GOAL OF THE EXERCISE ▸ Below are several entries. Transcribe exactly those lines that fall from the one with "mkWorld (self w) (fs w) (stdout w)" through the one with "Definition path_exists (p", end lines included.

────────────────────────────────────────

(** The answer to one HTTP GET: a response with its status and body, or no
    response at all (urllib3 gives up and raises). *)
Inductive reply :=
  | Response (status : Z) (data : content)
  | NoResponse.

(** The node at a path; the root is always a directory. *)
Definition node_at (f : gmap (list string) node) (p : path) : option node :=
  match p with
  | [] => Some Dir
  | _ => f !! p
  end.

(** ** The process state and its outcomes *)

Inductive Status :=
  | UNSTAGED
  | NO_CONFIG
  | BIN_ONLY
  | CONFIG_ONLY
  | STAGED
  | WRONG_NETWORK.

#[global] Instance Status_eq_dec : EqDecision Status.
Proof. solve_decision. Defined.

(** The exceptions the modelled calls raise. *)
Inductive exn :=
  | IOError (url : string) (status : Z)
  | FileNotFoundError (p : path)
  | IsADirectoryError (p : path)
  | NotADirectoryError (p : path)
  | UnicodeDecodeError
  | ReadError (p : path)
  | MaxRetryError (url : string)
  | ValueError
  | IndexError
  | TypeError
  | RecursionError.

(** One constructor per [print] of the modelled methods, with the values
    its format string interpolates. *)
Inductive message :=
  | MsgMissingConfigValue (key : string) (file_path : path)
  | MsgRunAsCasper
  | MsgConfigNotParsed
  | MsgDownloading (url : string) (target_path : path)
  | MsgExtracting (source_file_path target_path : path)
  | MsgNoBinLocation
  | MsgNoConfigLocation
  | MsgBinModeFile (bin_file : string)
  | MsgConfigVersionExists (p : path)
  | MsgBinVersionExists (p : path)
  | MsgDeleting (p : path)
  | MsgQuerying
  | MsgServiceSays (service ip : string) (status : Z)
  | MsgExampleNotFound (p : path)
  | MsgDetectedIp (ip : option string)
  | MsgProvidedIp (ip : string)
  | MsgInvalidIp (ip : option string)
  | MsgPreviousExists (config_toml outfile config_example : path)
  | MsgReplaceHint (config_toml outfile : path)
  | MsgStatus (pv text : string)
  | MsgNotRecoverable (pv text : string)
  | MsgPulling (pv : string)
  | MsgCreating (pv : string)
  | MsgRunWithSudo
  | MsgVerifyDeleteAll
  | MsgOwnedBy (p : path) (owner group : string)
  | MsgPermissionsCorrect
  | MsgCorrectingOwnership (p : path)
  | MsgOwnershipSetFailed.

(** The instance attributes [__init__] sets to [None]. *)
Record NodeUtil := mkNodeUtil {
  _network_name : option string;
  _url : option string;
  _bin_mode : option string;
  _external_ip : option string
}.

Record world := mkWorld {
  self : NodeUtil;
  fs : gmap (list string) node;
  stdout : list message;
  requests : list string
}.

Definition set_fs (f : gmap (list string) node) (w : world) : world :=
  mkWorld (self w) f (stdout w) (requests w).

Definition set_self (s : NodeUtil) (w : world) : world :=
  mkWorld s (fs w) (stdout w) (requests w).

Inductive outcome (A : Type) :=
  | Ret (a : A) (w : world)
  | Exit (code : Z) (w : world)
  | Raise (e : exn) (w : world).

Arguments Ret {A} a w.
Arguments Exit {A} code w.
Arguments Raise {A} e w.

Definition M (A : Type) : Type := world -> outcome A.

Definition ret {A} (a : A) : M A := fun w => Ret a w.

Definition bind {A B} (m : M A) (k : A -> M B) : M B :=
  fun w =>
    match m w with
    | Ret a w' => k a w'
    | Exit c w' => Exit c w'
    | Raise e w' => Raise e w'
    end.

Declare Scope py_scope.
Delimit Scope py_scope with py.
Notation "x <- m ;; k" := (bind m (fun x => k))
  (at level 20, m at level 99, k at level 200, only parsing) : py_scope.
Notation "m ;; k" := (bind m (fun _ => k))
  (at level 100, k at level 200, only parsing, right associativity) : py_scope.
Local Open Scope py_scope.

Definition exit {A} (code : Z) : M A := fun w => Exit code w.
Definition raise {A} (e : exn) : M A := fun w => Raise e w.

(** The state after one more message on the terminal. *)
Definition add_out (m : message) (w : world) : world :=
  mkWorld (self w) (fs w) (stdout w ++ [m]) (requests w).

Definition print (m : message) : M unit := fun w => Ret tt (add_out m w).

(** The state after one more request to the network. *)
Definition add_request (url : string) (w : world) : world :=
  mkWorld (self w) (fs w) (stdout w) (requests w ++ [url]).

Definition get_self : M NodeUtil := fun w => Ret (self w) w.
Definition put_self (s : NodeUtil) : M unit := fun w => Ret tt (set_self s w).

(** The state a world ends in, whatever the outcome. *)
Definition final {A} (o : outcome A) : world :=
  match o with Ret _ w => w | Exit _ w => w | Raise _ w => w end.

Definition exit_code_of {A} (o : outcome A) : option Z :=
  match o with Exit c _ => Some c | _ => None end.

Definition raised {A} (o : outcome A) : option exn :=
  match o with Raise e _ => Some e | _ => None end.

Definition returned {A} (o : outcome A) : option A :=
  match o with Ret a _ => Some a | _ => None end.

(** ** Filesystem calls *)

(** [Path.exists()] *)
Definition path_exists (p : path) : M bool :=
  fun w => Ret (match node_at (fs w) p with Some _ => true | None => false end) w.

(** [Path.read_text()]: the file is opened in text mode, so the text
    comes back with its line ends translated. *)
Definition read_text (p : path) : M string :=
  fun w =>
    match node_at (fs w) p with
    | Some (File (Text s)) => Ret (PyStr.universal_newlines s) w
    | Some (File (Archive _)) => Raise UnicodeDecodeError w
    | Some Dir => Raise (IsADirectoryError p) w
    | None => Raise (FileNotFoundError p) w
    end.

(** [open(p, 'wb')] followed by one [write], and [Path.write_text]: the
    file is created or replaced; its directory has to be there. *)
Definition write_file (p : path) (c : content) : M unit :=
  fun w =>
    match node_at (fs w) p with
    | Some Dir => Raise (IsADirectoryError p) w
    | _ =>
        match node_at (fs w) (PyPath.parent p) with
        | Some Dir => Ret tt (set_fs (<[p := File c]> (fs w)) w)
        | Some (File _) => Raise (NotADirectoryError p) w
        | None => Raise (FileNotFoundError p) w
        end
    end.

(** [Path.unlink()] *)
Definition unlink (p : path) : M unit :=
  fun w =>
    match node_at (fs w) p with
    | Some (File _) => Ret tt (set_fs (delete p (fs w)) w)
    | Some Dir => Raise (IsADirectoryError p) w
    | None => Raise (FileNotFoundError p) w
    end.

(** [os.makedirs(done / rest)] where [done] is there already: the missing
    directories are created from the top down; a file in the way is an
    error. *)
Fixpoint makedirs_from (done : path) (rest : list string) : M unit :=
  match rest with
  | [] => ret tt
  | c :: rest' =>
      let q := done ++ [c] in
      (fun w =>
         match node_at (fs w) q with
         | Some Dir => Ret tt w
         | Some (File _) => Raise (NotADirectoryError q) w
         | None => Ret tt (set_fs (<[q := Dir]> (fs w)) w)
         end) ;;
      makedirs_from q rest'
  end.

Definition makedirs (p : path) : M unit := makedirs_from [] p.

(** [os.mkdir] as [tarfile] calls it for a directory member: a path that
    is there already is left as it is. *)
Definition mkdir_exist_ok (p : path) : M unit :=
  fun w =>
    match node_at (fs w) p with
    | Some _ => Ret tt w
    | None =>
        match node_at (fs w) (PyPath.parent p) with
        | Some Dir => Ret tt (set_fs (<[p := Dir]> (fs w)) w)
        | Some (File _) => Raise (NotADirectoryError p) w
        | None => Raise (FileNotFoundError p) w
        end
    end.

(** [tarfile.TarFile.open(p).getmembers()] *)
Definition tar_open (p : path) : M (list member) :=
  fun w =>
    match node_at (fs w) p with
    | Some (File (Archive ms)) => Ret ms w
    | Some (File (Text _)) => Raise (ReadError p) w
    | Some Dir => Raise (IsADirectoryError p) w
    | None => Raise (FileNotFoundError p) w
    end.

(** [tf.extract(member, target_path)] of the [tarfile] the script was
    written for (no extraction filter): the member goes to
    [os.path.join(target_path, member.name)], whose directory is created
    when missing. *)
Definition tar_extract (m : member) (target_path : path) : M unit :=
  let targetpath := (target_path / member_name m)%path in
  let upperdirs := PyPath.parent targetpath in
  there <- path_exists upperdirs ;;
  (if there then ret tt else makedirs upperdirs) ;;
  match m with
  | TarFile _ data => write_file targetpath (Text data)
  | TarDir _ => mkdir_exist_ok targetpath
  end.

────────────────────────────────────────

PROBLEM SOLUTION ▸
  mkWorld (self w) (fs w) (stdout w) (requests w ++ [url]).

Definition get_self : M NodeUtil := fun w => Ret (self w) w.
Definition put_self (s : NodeUtil) : M unit := fun w => Ret tt (set_self s w).

(** The state a world ends in, whatever the outcome. *)
Definition final {A} (o : outcome A) : world :=
  match o with Ret _ w => w | Exit _ w => w | Raise _ w => w end.

Definition exit_code_of {A} (o : outcome A) : option Z :=
  match o with Exit c _ => Some c | _ => None end.

Definition raised {A} (o : outcome A) : option exn :=
  match o with Raise e _ => Some e | _ => None end.

Definition returned {A} (o : outcome A) : option A :=
  match o with Ret a _ => Some a | _ => None end.

(** ** Filesystem calls *)

(** [Path.exists()] *)
Definition path_exists (p : path) : M bool :=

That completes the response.